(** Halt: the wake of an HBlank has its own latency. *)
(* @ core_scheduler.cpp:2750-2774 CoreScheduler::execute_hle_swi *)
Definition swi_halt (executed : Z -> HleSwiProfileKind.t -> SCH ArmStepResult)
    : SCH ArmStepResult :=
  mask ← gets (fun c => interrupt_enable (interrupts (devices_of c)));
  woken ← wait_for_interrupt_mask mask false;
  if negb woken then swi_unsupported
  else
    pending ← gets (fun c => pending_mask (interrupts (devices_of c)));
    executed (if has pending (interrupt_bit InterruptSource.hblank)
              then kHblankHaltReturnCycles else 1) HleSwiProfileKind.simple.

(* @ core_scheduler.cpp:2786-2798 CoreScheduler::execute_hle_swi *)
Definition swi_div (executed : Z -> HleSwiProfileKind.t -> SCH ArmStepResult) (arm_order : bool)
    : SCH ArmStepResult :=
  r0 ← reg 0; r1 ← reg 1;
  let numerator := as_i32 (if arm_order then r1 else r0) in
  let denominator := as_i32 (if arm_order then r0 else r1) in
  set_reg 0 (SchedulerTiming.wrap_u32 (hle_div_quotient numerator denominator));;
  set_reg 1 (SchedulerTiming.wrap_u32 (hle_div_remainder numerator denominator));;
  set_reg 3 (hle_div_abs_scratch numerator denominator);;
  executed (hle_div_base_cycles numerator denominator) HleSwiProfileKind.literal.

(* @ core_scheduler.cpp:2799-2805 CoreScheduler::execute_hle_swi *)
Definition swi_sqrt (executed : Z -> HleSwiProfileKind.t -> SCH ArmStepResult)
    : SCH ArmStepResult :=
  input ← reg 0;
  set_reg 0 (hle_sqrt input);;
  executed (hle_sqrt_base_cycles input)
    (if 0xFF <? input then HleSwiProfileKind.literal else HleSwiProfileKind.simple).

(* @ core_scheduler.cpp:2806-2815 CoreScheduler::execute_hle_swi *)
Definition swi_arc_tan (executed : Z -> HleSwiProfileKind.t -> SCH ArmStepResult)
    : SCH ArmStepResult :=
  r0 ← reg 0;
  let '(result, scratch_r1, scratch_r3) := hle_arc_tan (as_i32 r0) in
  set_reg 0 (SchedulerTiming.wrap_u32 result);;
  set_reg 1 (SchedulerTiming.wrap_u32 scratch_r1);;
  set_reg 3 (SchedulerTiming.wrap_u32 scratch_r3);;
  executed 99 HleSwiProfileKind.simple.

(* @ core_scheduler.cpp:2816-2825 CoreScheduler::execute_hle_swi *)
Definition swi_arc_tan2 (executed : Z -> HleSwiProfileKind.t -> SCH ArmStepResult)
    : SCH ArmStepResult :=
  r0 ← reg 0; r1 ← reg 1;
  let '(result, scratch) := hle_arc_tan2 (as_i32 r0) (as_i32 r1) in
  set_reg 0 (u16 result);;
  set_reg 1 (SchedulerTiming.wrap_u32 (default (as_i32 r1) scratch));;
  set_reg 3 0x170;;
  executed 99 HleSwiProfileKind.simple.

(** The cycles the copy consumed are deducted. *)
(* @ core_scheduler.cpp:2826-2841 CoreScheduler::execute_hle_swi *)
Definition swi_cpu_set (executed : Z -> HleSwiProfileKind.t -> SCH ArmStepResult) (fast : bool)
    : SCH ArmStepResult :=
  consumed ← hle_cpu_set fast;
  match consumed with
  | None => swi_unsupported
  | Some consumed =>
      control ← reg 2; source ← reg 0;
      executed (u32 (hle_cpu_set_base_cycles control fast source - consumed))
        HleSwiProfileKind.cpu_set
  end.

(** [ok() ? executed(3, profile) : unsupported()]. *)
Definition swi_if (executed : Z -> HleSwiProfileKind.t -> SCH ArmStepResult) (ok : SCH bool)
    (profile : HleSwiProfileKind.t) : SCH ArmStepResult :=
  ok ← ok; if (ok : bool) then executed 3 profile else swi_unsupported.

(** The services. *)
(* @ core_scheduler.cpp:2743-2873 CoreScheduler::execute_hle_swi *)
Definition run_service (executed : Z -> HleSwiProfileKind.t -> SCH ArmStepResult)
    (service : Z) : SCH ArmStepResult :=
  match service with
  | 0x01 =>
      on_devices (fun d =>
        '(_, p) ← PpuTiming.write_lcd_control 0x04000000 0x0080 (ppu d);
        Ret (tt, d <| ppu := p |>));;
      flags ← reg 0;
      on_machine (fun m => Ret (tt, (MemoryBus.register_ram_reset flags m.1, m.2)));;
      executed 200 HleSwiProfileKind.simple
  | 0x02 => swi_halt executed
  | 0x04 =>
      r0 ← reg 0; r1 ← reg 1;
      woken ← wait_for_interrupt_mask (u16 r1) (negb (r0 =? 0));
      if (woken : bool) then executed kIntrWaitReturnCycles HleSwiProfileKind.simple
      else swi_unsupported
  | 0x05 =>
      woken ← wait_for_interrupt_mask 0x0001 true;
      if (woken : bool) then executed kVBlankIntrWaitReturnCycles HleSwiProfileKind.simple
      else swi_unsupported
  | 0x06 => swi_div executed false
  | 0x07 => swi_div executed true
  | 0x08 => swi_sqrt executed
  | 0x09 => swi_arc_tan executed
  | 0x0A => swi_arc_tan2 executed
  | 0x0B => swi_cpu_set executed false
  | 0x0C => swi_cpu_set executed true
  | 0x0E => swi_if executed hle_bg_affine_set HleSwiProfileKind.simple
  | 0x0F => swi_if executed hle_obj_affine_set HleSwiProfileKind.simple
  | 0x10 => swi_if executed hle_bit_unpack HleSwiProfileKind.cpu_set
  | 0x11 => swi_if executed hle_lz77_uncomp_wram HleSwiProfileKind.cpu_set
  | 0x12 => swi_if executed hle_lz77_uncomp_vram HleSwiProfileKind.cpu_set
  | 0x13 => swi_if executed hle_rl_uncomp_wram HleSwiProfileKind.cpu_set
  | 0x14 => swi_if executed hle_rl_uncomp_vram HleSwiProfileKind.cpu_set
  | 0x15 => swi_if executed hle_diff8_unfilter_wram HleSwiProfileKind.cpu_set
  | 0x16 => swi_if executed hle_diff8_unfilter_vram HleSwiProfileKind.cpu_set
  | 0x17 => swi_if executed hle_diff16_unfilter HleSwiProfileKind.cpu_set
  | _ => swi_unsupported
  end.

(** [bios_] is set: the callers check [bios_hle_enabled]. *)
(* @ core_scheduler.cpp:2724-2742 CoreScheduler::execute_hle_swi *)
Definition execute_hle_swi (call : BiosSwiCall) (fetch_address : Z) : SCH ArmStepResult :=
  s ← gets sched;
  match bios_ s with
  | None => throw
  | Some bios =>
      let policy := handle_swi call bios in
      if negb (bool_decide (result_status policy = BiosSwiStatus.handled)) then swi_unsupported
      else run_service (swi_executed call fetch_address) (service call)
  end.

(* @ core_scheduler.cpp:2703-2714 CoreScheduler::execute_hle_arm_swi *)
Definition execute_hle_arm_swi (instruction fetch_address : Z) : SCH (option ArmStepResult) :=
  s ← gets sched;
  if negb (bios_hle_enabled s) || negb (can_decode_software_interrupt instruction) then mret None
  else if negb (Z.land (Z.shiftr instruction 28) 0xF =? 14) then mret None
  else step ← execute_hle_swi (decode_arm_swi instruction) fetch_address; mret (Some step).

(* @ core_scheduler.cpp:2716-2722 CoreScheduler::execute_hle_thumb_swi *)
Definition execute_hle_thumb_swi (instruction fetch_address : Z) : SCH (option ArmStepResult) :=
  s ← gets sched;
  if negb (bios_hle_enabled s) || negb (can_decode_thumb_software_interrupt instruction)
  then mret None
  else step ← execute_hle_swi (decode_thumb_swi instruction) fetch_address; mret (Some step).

========================

**WORK TO COMPLETE**
Which lines in the listing above hold the word "mret"? Show each of them.

**WRITTEN SOLUTION**
  if negb (bios_hle_enabled s) || negb (can_decode_software_interrupt instruction) then mret None
  else if negb (Z.land (Z.shiftr instruction 28) 0xF =? 14) then mret None
  else step ← execute_hle_swi (decode_arm_swi instruction) fetch_address; mret (Some step).
  then mret None
  else step ← execute_hle_swi (decode_thumb_swi instruction) fetch_address; mret (Some step).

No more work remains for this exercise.